For each line of the data below, copy it if it holds the word "single".

----

(** * Turtle_stitch: pen-stroke glyph animation

    A shallow embedding of the two JavaScript sources of the repository:

    - [src/unnamed/part_000], the viewport-responsive version (module
      [Part000] below): base scale, word scale, centring offsets, frame
      scheduling with cancellation;
    - [src/script.js], the fixed 600x600 canvas version (module [Script]).

    [interpolateSegment], the loop of [prepareAnimationForCharacter] that
    joins the interpolated segments ([flattenSegments] below) and [drawPath]
    have the same text in both files and are embedded once; the glyph table
    of [part_000] extends the one of [script.js].

    JavaScript Numbers are IEEE-754 binary64 values; they are embedded as
    Rocq's primitive [float]s, whose operations are the binary64 ones.
    Counters, array lengths and indices, which only ever hold small
    non-negative integers, are [nat]; the canvas client size (a DOM [long])
    is [N].  The geometry and scaling code is written against a small
    interface of the operations it applies to Numbers; the program is its
    [binary64] instance, and every property of the program below is stated
    and proved for that instance.  Where a property depends on how binary64
    rounds (the word scale factor), it is proved from the specification of
    the primitive floats in [SpecFloat]: products and quotients are
    correctly rounded, and rounding is monotone. *)

From Stdlib Require Import Floats ZArith NArith QArith Qpower List String Ascii Bool Lia Lqa.
Import ListNotations.

Close Scope Q_scope.

(* ================================================================== *)
(** * Numbers *)

(** The operations the sources apply to Numbers. [lit] reads a decimal
    literal of the source text; [eqb] is [===], [ltb] is [<]. *)
Record Arith : Type := {
  num  :> Type;
  lit  : Q -> num;
  add  : num -> num -> num;
  sub  : num -> num -> num;
  mul  : num -> num -> num;
  div  : num -> num -> num;
  eqb  : num -> num -> bool;
  ltb  : num -> num -> bool;
  nmin : num -> num -> num;
  nmax : num -> num -> num
}.

Arguments lit _ _%_Q.

Definition ofZ (A : Arith) (z : Z) : A := lit A (inject_Z z).
Definition ofNat (A : Arith) (n : nat) : A := ofZ A (Z.of_nat n).
Definition ofN (A : Arith) (n : N) : A := ofZ A (Z.of_N n).

(** [a > b] and [a >= b] of the sources. *)
Definition gtb (A : Arith) (a b : A) : bool := ltb A b a.

Module Binary64.

(** The binary64 value nearest to an integer (exact below 2^53). *)
Definition Z2F (z : Z) : float := SF2Prim (binary_normalize prec emax z 0 false).

(** A decimal literal denotes the binary64 value nearest to it: the
    correctly rounded quotient of numerator and denominator, which are
    both exact for the literals of the sources. *)
Definition literal (q : Q) : float :=
  PrimFloat.div (Z2F (Qnum q)) (Z2F (Zpos (Qden q))).
(** * am-i-home: the HomeStation router client

    A shallow embedding of [internal/router]: the MAC canonicaliser
    ([normalizeMAC], [MatchMAC]), the credential hasher ([pbkdf2Hex]), the
    login handshake ([tryLogin]), the host-table fetch ([fetchHostTbl]) and
    the facade [ListConnected], with the properties the specification
    states about them; and of [internal/cli]: the table printer
    ([PrintStructTable], [padRight]) and the commands ([ListDevices],
    [ListActive], [CheckByMatcher]), with further properties of both
    packages.

    Go strings are byte sequences; they are modelled by [string], whose
    characters are the 256 values of [ascii]. *)

From Stdlib Require Import ZArith List Ascii String Lia Bool.
From Stdlib Require PrimFloat PrimInt63 Uint63.
From Stdlib Require DecimalString.
From stdpp Require Import base gmap strings.
Import ListNotations.

Local Open Scope Z_scope.

(* ===================================================================== *)
(** ** Bytes *)
(* ===================================================================== *)

(** [[]byte(s)]: the bytes of a string, each a number in [0, 256). *)
Definition bytes_of_string (s : string) : list Z :=
  List.map (fun c => Z.of_N (N_of_ascii c)) (list_ascii_of_string s).
(** * Ticketless Entry System: the spreadsheet back end (src/gas/Code.gs)

    A shallow embedding of the check-in engine ([checkInUser],
    [manualCheckIn]), the dashboard aggregator ([getDashboardData]) and the
    reconciliation engine ([syncECData]) of the Apps Script back end, with
    the properties the specification states about them; and of the web
    endpoint ([doGet], [doPost]), the token and QR code functions
    ([generateHash], [generateToken], [getQRCodeUrl]) and the ticket
    distribution ([sendTickets]), with properties read off the code.

    Conventions of the embedding.
    - A sheet is the array returned by [getDataRange().getValues()]: a list
      of rows, index 0 being the header row.  Every loop of the source
      starts at index 1.  The Attendees sheet is taken as
      [getAttendeesSheet()] returns it: with its header row and 11 columns
      wide.
    - A cell value is a JavaScript string, number, boolean or Date.  Numbers
      are the integers (ids, price codes, quantities); [String] of a number
      is its decimal representation.  Sums are those of integers, as the
      sums of the source are up to 2^53; a statement that depends on the
      value of a sum assumes [safeQuantities].
    - Strings are byte strings holding UTF-8 text.
    - [new Date()] is an argument [now] of the function that reads the clock
      (milliseconds since the epoch).
    - The date renderings of the platform ([Utilities.formatDate] with the
      pattern of the source, [Date.prototype.toString], [Date.parse]) are
      the fields of the class [Platform].
    - An object literal used as a dictionary is a finite map of its own
      keys, read with [getProperty]: under a name that is not an own key it
      yields the member inherited from [Object.prototype], if there is one.
    - The SHA-256 digest of the platform is the field of the class
      [Digest]; the hexadecimal rendering of its bytes is modelled.
    - In [sendTickets] the calls that can fail for reasons outside the
      sheet, [UrlFetchApp.fetch] and [MailApp.sendEmail], throw or not as a
      [World.t] says for each row; the digest and the writes to the sheet
      do not throw.  A mail is the record of its recipient, its subject and
      the values its HTML template is filled with. *)

From Stdlib Require Import ZArith Lia Ascii String.
From stdpp Require Import base option list strings pretty gmap fin_maps.

Local Open Scope string_scope.
Local Open Scope Z_scope.

(** ** JavaScript values held by cells *)

Inductive Cell : Type :=
  | CStr (s : string)
  | CNum (n : Z)
  | CBool (b : bool)
  | CDate (t : Z).

#[global] Instance Cell_eq_dec : EqDecision Cell.
Proof. solve_decision. Defined.

(** A Date object: [None] is the Invalid Date. *)
Definition JSDate : Type := option Z.

(** The date functions of the host platform. *)
Class Platform : Type := {
  (** [Utilities.formatDate(d, Session.getScriptTimeZone(), 'yyyy-MM-dd HH:mm:ss')] *)
  formatDate : JSDate -> string;
  (** [String(d)] for a Date [d] *)
  dateToString : Z -> string;
  (** [Date.parse(s)] *)
  dateParse : string -> JSDate;
  (** The value a cell holds after [Range.setValues] has been given, in
      place of a string, the member of [Object.prototype] of this name *)
  storedMember : string -> Cell
}.

(** ToBoolean: what [if (x)], [!x] and [x || d] test. *)
Definition truthy (c : Cell) : bool :=
  match c with
  | CStr s => negb (String.eqb s "")
  | CNum n => negb (n =? 0)
  | CBool b => b
  | CDate _ => true
  end.

(** [x || d] *)
Definition orElse (x d : Cell) : Cell := if truthy x then x else d.

Section Values.
Context `{Platform}.

(** [String(x)], [x.toString()] and the conversion of a template literal. *)
Definition toStr (c : Cell) : string :=
  match c with
  | CStr s => s
  | CNum n => pretty n
  | CBool true => "true"
  | CBool false => "false"
  | CDate t => dateToString t
  end.

(** [new Date(x)] *)
Definition newDate (c : Cell) : JSDate :=
  match c with
  | CDate t => Some t
  | CNum n => if (Z.abs n <=? 8640000000000000) then Some n else None
  | CBool b => Some (if b then 1 else 0)
  | CStr s => dateParse s
  end.

End Values.

(** ** String.prototype.trim and parseInt *)

Definition byte (c : ascii) : N := N_of_ascii c.

(** The white-space and line-terminator code points of ECMAScript, as
    UTF-8 byte sequences: U+0009..U+000D and U+0020; U+00A0; U+1680,
    U+2000..U+200A, U+2028, U+2029, U+202F, U+205F, U+3000 and U+FEFF. *)
Definition ws1 (a : ascii) : bool :=
  ((9 <=? byte a) && (byte a <=? 13) || (byte a =? 32))%N.

Definition ws2 (a b : ascii) : bool :=
  ((byte a =? 194) && (byte b =? 160))%N.

Definition ws3 (a b c : ascii) : bool :=
  ((byte a =? 225) && (byte b =? 154) && (byte c =? 128)
   || (byte a =? 226) && (byte b =? 128)
      && ((128 <=? byte c) && (byte c <=? 138)
          || (byte c =? 168) || (byte c =? 169) || (byte c =? 175))
   || (byte a =? 226) && (byte b =? 129) && (byte c =? 159)
   || (byte a =? 227) && (byte b =? 128) && (byte c =? 128)
   || (byte a =? 239) && (byte b =? 187) && (byte c =? 191))%N.

(** Removes one leading white-space code point. *)
Definition stripWs (s : string) : option string :=
  match s with
  | String a r =>
      if ws1 a then Some r
      else match r with
      | String b r2 =>
          if ws2 a b then Some r2
          else match r2 with
          | String c r3 => if ws3 a b c then Some r3 else None
          | EmptyString => None
          end
      | EmptyString => None
      end
  | EmptyString => None
  end.

(** The same on the reversed string: removes one trailing code point. *)
Definition stripWsRev (s : string) : option string :=
  match s with
  | String a r =>
      if ws1 a then Some r
      else match r with
      | String b r2 =>
          if ws2 b a then Some r2
          else match r2 with
          | String c r3 => if ws3 c b a then Some r3 else None
          | EmptyString => None
          end
      | EmptyString => None
      end
  | EmptyString => None
  end.

Fixpoint stripAll (strip : string -> option string) (fuel : nat) (s : string) : string :=
  match fuel with
  | O => s
  | S fuel' =>
      match strip s with
      | Some r => stripAll strip fuel' r
      | None => s
      end
  end.

(** A strip function removes a non-empty prefix. *)
Definition shrinking (strip : string → option string) : Prop :=
  ∀ s r, strip s = Some r → ∃ p, p ≠ "" ∧ s = p +:+ r.

Definition trimStart (s : string) : string := stripAll stripWs (String.length s) s.

Definition trimEnd (s : string) : string :=
  String.rev (stripAll stripWsRev (String.length s) (String.rev s)).

Definition trim (s : string) : string := trimEnd (trimStart s).

Definition digitValue (c : ascii) : option Z :=
  let n := Z.of_N (byte c) in
  if (48 <=? n) && (n <=? 57) then Some (n - 48)
  else if (97 <=? n) && (n <=? 122) then Some (n - 87)
  else if (65 <=? n) && (n <=? 90) then Some (n - 55)
  else None.

(** The longest prefix of digits below [radix], as a number; [acc] is [None]
    until a digit has been read. *)
Fixpoint parseDigits (radix : Z) (acc : option Z) (s : string) : option Z :=
  match s with
  | String c r =>
      match digitValue c with
      | Some d =>
          if d <? radix then parseDigits radix (Some (radix * default 0 acc + d)) r
          else acc
      | None => acc
      end
  | EmptyString => acc
  end.

(** [parseInt(s)] without a radix; [None] is NaN. *)
Definition parseInt (s : string) : option Z :=
  let s1 := trimStart s in
  let '(sign, s2) :=
    match s1 with
    | String "-" r => (-1, r)
    | String "+" r => (1, r)
    | _ => (1, s1)
    end in
  let '(radix, s3) :=
    match s2 with
    | String "0" (String "x" r) => (16, r)
    | String "0" (String "X" r) => (16, r)
    | _ => (10, s2)
    end in
  Z.mul sign <$> parseDigits radix None s3.
(** * Transfer-watch bot: the gameweek-aware reconciliation of [bot.py]

    A shallow embedding of [src/bot.py]: the state handling
    ([escape_markdown], [load_state], [save_state],
    [check_for_new_transfers]), its two collaborators ([login_to_fix],
    [scrape_target_transfers]) and the Telegram handlers, with the
    properties of its specification.

    Conventions of the embedding.
    - A Python [str] is a [string] holding its UTF-8 bytes.  Every
      delimiter the program looks at is ASCII, so working on bytes and
      working on code points agree; where Python iterates the characters
      of a string ([py_chars]) the bytes are grouped back into code points.
    - A parsed JSON document is a [json] tree; a number with a fraction
      or an exponent is a binary float, kept as the [spec_float] of the
      Standard Library.
    - A scraped transfer, the two-element list [[p_out, p_in]] of the
      source, is a pair of strings.
    - The file [transfers.json], and how a write to it ends, form the
      [world] threaded through every call; Python exceptions are the
      [Raised] results.
    - The interpreter is CPython 3.11 in its default configuration
      ([int] refuses texts of more than 4300 digits), with the Unicode
      database of that version; the calls of [logger] are left out. *)

From Stdlib Require Import Ascii String DecimalString DecimalPos DecimalZ SpecFloat.
From stdpp Require Import base gmap strings list.

Open Scope string_scope.
Open Scope Z_scope.

Set Warnings "-clear-no-such-hyp".

(** ** Python strings *)

Module PyStr.

(** The character [\n] of a Python literal. *)
Definition nl : string := String (ascii_of_nat 10) "".

(** [sep.join(parts)]. *)
Fixpoint join (sep : string) (parts : list string) : string :=
  match parts with
  | [] => ""
  | [p] => p
  | p :: rest => p +:+ sep +:+ join sep rest
  end.

(** [''.join(parts)]. *)
Fixpoint concat_str (parts : list string) : string :=
  match parts with
  | [] => ""
  | p :: rest => p +:+ concat_str rest
  end.

(** [char in s] for a one-character [char]. *)
Fixpoint char_in (char : ascii) (s : string) : bool :=
  match s with
  | "" => false
  | String c s' => Ascii.eqb char c || char_in char s'
  end.

(** [f"{n}"] for an [int]. *)
Definition str_of_int (n : Z) : string := NilZero.string_of_int (Z.to_int n).

Definition is_continuation (c : ascii) : bool :=
  let n := N_of_ascii c in ((128 <=? n) && (n <? 192))%N.

(** The characters of a [str], as one-character strings: every UTF-8
    lead byte together with the continuation bytes that follow it. *)
Fixpoint py_chars (s : string) : list string :=
  match s with
  | "" => []
  | String c s' =>
      match py_chars s' with
      | String d t :: rest =>
          if is_continuation d then String c (String d t) :: rest
          else String c "" :: String d t :: rest
      | rest => String c "" :: rest
      end
  end.

(** The payload of [n] continuation bytes, appended to [acc]. *)
Fixpoint continuation_bits (n : nat) (acc : N) (bytes : string) : option N :=
  match n, bytes with
  | O, "" => Some acc
  | S n', String c rest =>
      if is_continuation c
      then continuation_bits n' (acc * 64 + (N_of_ascii c - 128))%N rest
      else None
  | _, _ => None
  end.

(** The code point of a one-character string ([ord]); [None] when the
    bytes are not the UTF-8 form of one character. *)
Definition code_point (char : string) : option N :=
  match char with
  | "" => None
  | String c rest =>
      let b := N_of_ascii c in
      if (b <? 128)%N then continuation_bits 0 b rest
      else if (b <? 192)%N then None
      else if (b <? 224)%N then continuation_bits 1 (b - 192)%N rest
      else if (b <? 240)%N then continuation_bits 2 (b - 224)%N rest
      else continuation_bits 3 (b - 240)%N rest
  end.

(** The Unicode database of the interpreter (Unicode 14.0, as in CPython
    3.11): the code points of the digits zero of every run of ten
    decimal digits (category [Nd]), and the code points for which
    [str.isspace] holds. *)
Definition decimal_zeros : list N :=
  [48; 1632; 1776; 1984; 2406; 2534; 2662; 2790; 2918; 3046; 3174; 3302;
   3430; 3558; 3664; 3792; 3872; 4160; 4240; 6112; 6160; 6470; 6608; 6784;
   6800; 6992; 7088; 7232; 7248; 42528; 43216; 43264; 43472; 43504; 43600;
   44016; 65296; 66720; 68912; 69734; 69872; 69942; 70096; 70384; 70736;
   70864; 71248; 71360; 71472; 71904; 72016; 72784; 73040; 73120; 92768;
   92864; 93008; 120782; 120792; 120802; 120812; 120822; 123200; 123632;
   125264; 130032]%N.

Definition unicode_spaces : list N :=
  [9; 10; 11; 12; 13; 28; 29; 30; 31; 32; 133; 160; 5760; 8192; 8193; 8194;
   8195; 8196; 8197; 8198; 8199; 8200; 8201; 8202; 8232; 8233; 8239; 8287;
   12288]%N.

(** [Py_UNICODE_TODECIMAL]: the value of a decimal digit of any script. *)
Definition unicode_decimal (cp : N) : option Z :=
  match List.find (fun zero => (zero <=? cp) && (cp <? zero + 10))%N decimal_zeros with
  | Some zero => Some (Z.of_N (cp - zero))
  | None => None
  end.

(** [Py_UNICODE_ISSPACE] *)
Definition unicode_space (cp : N) : bool := existsb (N.eqb cp) unicode_spaces.

(** What the pattern [\d] matches: one character that is a decimal
    digit. *)
Definition is_decimal_char (char : string) : bool :=
  match code_point char with
  | Some cp => match unicode_decimal cp with Some _ => true | None => false end
  | None => false
  end.

(** The value of an ASCII digit. *)
Definition digit_value (c : ascii) : option Z :=
  let n := Z.of_N (N_of_ascii c) in
  if (48 <=? n) && (n <=? 57) then Some (n - 48) else None.

(** [Py_ISSPACE]: blank, tab, line feed, vertical tab, form feed,
    carriage return. *)
Definition is_space (c : ascii) : bool :=
  let n := N_of_ascii c in (((9 <=? n) && (n <=? 13)) || (n =? 32))%N.

(** The first step of [int(s)]: characters below 127 are kept, other
    blanks become a space and other decimal digits their ASCII digit;
    the text is cut with a [?] at the first character that is neither. *)
Fixpoint decimal_and_space_to_ascii (chars : list string) : string :=
  match chars with
  | [] => ""
  | char :: rest =>
      match code_point char with
      | None => "?"
      | Some cp =>
          if (cp <? 127)%N
          then String (ascii_of_N cp) (decimal_and_space_to_ascii rest)
          else if unicode_space cp
          then String " " (decimal_and_space_to_ascii rest)
          else
            match unicode_decimal cp with
            | Some d =>
                String (ascii_of_N (48 + Z.to_N d)) (decimal_and_space_to_ascii rest)
            | None => "?"
            end
      end
  end.

Fixpoint skip_spaces (s : string) : string :=
  match s with
  | String c rest => if is_space c then skip_spaces rest else s
  | "" => ""
  end.

(** The digits at the head of [s], single underscores between digits
    allowed, and what follows them; [None] for a doubled or a trailing
    underscore. *)
Fixpoint scan_digits (after_underscore : bool) (s : string)
  : option (list Z * string) :=
  match s with
  | "" => if after_underscore then None else Some ([], "")
  | String c rest =>
      if Ascii.eqb c "_"
      then if after_underscore then None else scan_digits true rest
      else
        match digit_value c with
        | Some d =>
            match scan_digits false rest with
            | Some (digits, rest') => Some (d :: digits, rest')
            | None => None
            end
        | None => if after_underscore then None else Some ([], s)
        end
  end.

(** [sys.int_info.default_max_str_digits] *)
Definition max_str_digits : Z := 4300.

Definition starts_with (c : ascii) (s : string) : bool :=
  match s with
  | String c' _ => Ascii.eqb c' c
  | "" => false
  end.

Definition str_tail (s : string) : string :=
  match s with
  | String _ rest => rest
  | "" => ""
  end.

(** [PyLong_FromString] in base ten: blanks, an optional sign, digits
    with single underscores between them, blanks. *)
Definition long_from_string (s : string) : option Z :=
  let s := skip_spaces s in
  let negative := starts_with "-" s in
  let s := if starts_with "+" s || negative then str_tail s else s in
  if starts_with "_" s then None
  else
    match scan_digits false s with
    | None | Some ([], _) => None
    | Some (digits, rest) =>
        if max_str_digits <? Z.of_nat (length digits) then None
        else
          match skip_spaces rest with
          | "" =>
              let n := fold_left (fun acc d => 10 * acc + d) digits 0 in
              Some (if negative then - n else n)
          | _ => None
          end
    end.

(** [int(s)]; [None] stands for [ValueError]. *)
Definition int_of_str (s : string) : option Z :=
  long_from_string (decimal_and_space_to_ascii (py_chars s)).

End PyStr.
Export PyStr.

(** ** [escape_markdown] *)

Definition escape_chars : string := "_*[]()~`>#+-=|{}.!".

(** [''.join(f'\\{char}' if char in escape_chars else char for char in text)] *)
Definition escape_markdown (text : string) : string :=
  concat_str
    (map (fun char : ascii =>
            if char_in char escape_chars
            then String "\" (String char "")
            else String char "")
         (list_ascii_of_string text)).

(** ** JSON documents and the Python values they load to *)

#[warnings="-register-all"]
Inductive json : Type :=
  | JNull
  | JBool (b : bool)
  | JInt (n : Z)
  | JFloat (f : spec_float)
  | JStr (s : string)
  | JArr (items : list json)
  | JObj (members : list (string * json)).

(** A Python [dict] loaded from a JSON object: its items in insertion
    order, the keys being distinct. *)
Fixpoint dict_lookup (key : string) (members : list (string * json)) : option json :=
  match members with
  | [] => None
  | (k, v) :: rest => if String.eqb key k then Some v else dict_lookup key rest
  end.

(** [isinstance(data, dict)] *)
Definition is_dict (data : json) : bool :=
  match data with JObj _ => true | _ => false end.

(** [key in data] for a [dict]. *)
Definition has_key (key : string) (data : json) : bool :=
  match data with
  | JObj members => bool_decide (is_Some (dict_lookup key members))
  | _ => false
  end.

(** [data.get(key, default)] *)
Definition dict_get (key : string) (data : json) (dflt : json) : json :=
  match data with
  | JObj members => default dflt (dict_lookup key members)
  | _ => dflt
  end.

(** Python exceptions that can leave the functions below. *)
Inductive exn : Type :=
  | OSError
  | TypeError
  | ValueError
  | UnicodeDecodeError
  | RecursionError
  | CookieConflictError.

Inductive result (A : Type) : Type :=
  | Returned (a : A)
  | Raised (e : exn).
Arguments Returned {A} a.
Arguments Raised {A} e.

----

▸ **Answer box**
(** The digits at the head of [s], single underscores between digits
    with single underscores between them, blanks. *)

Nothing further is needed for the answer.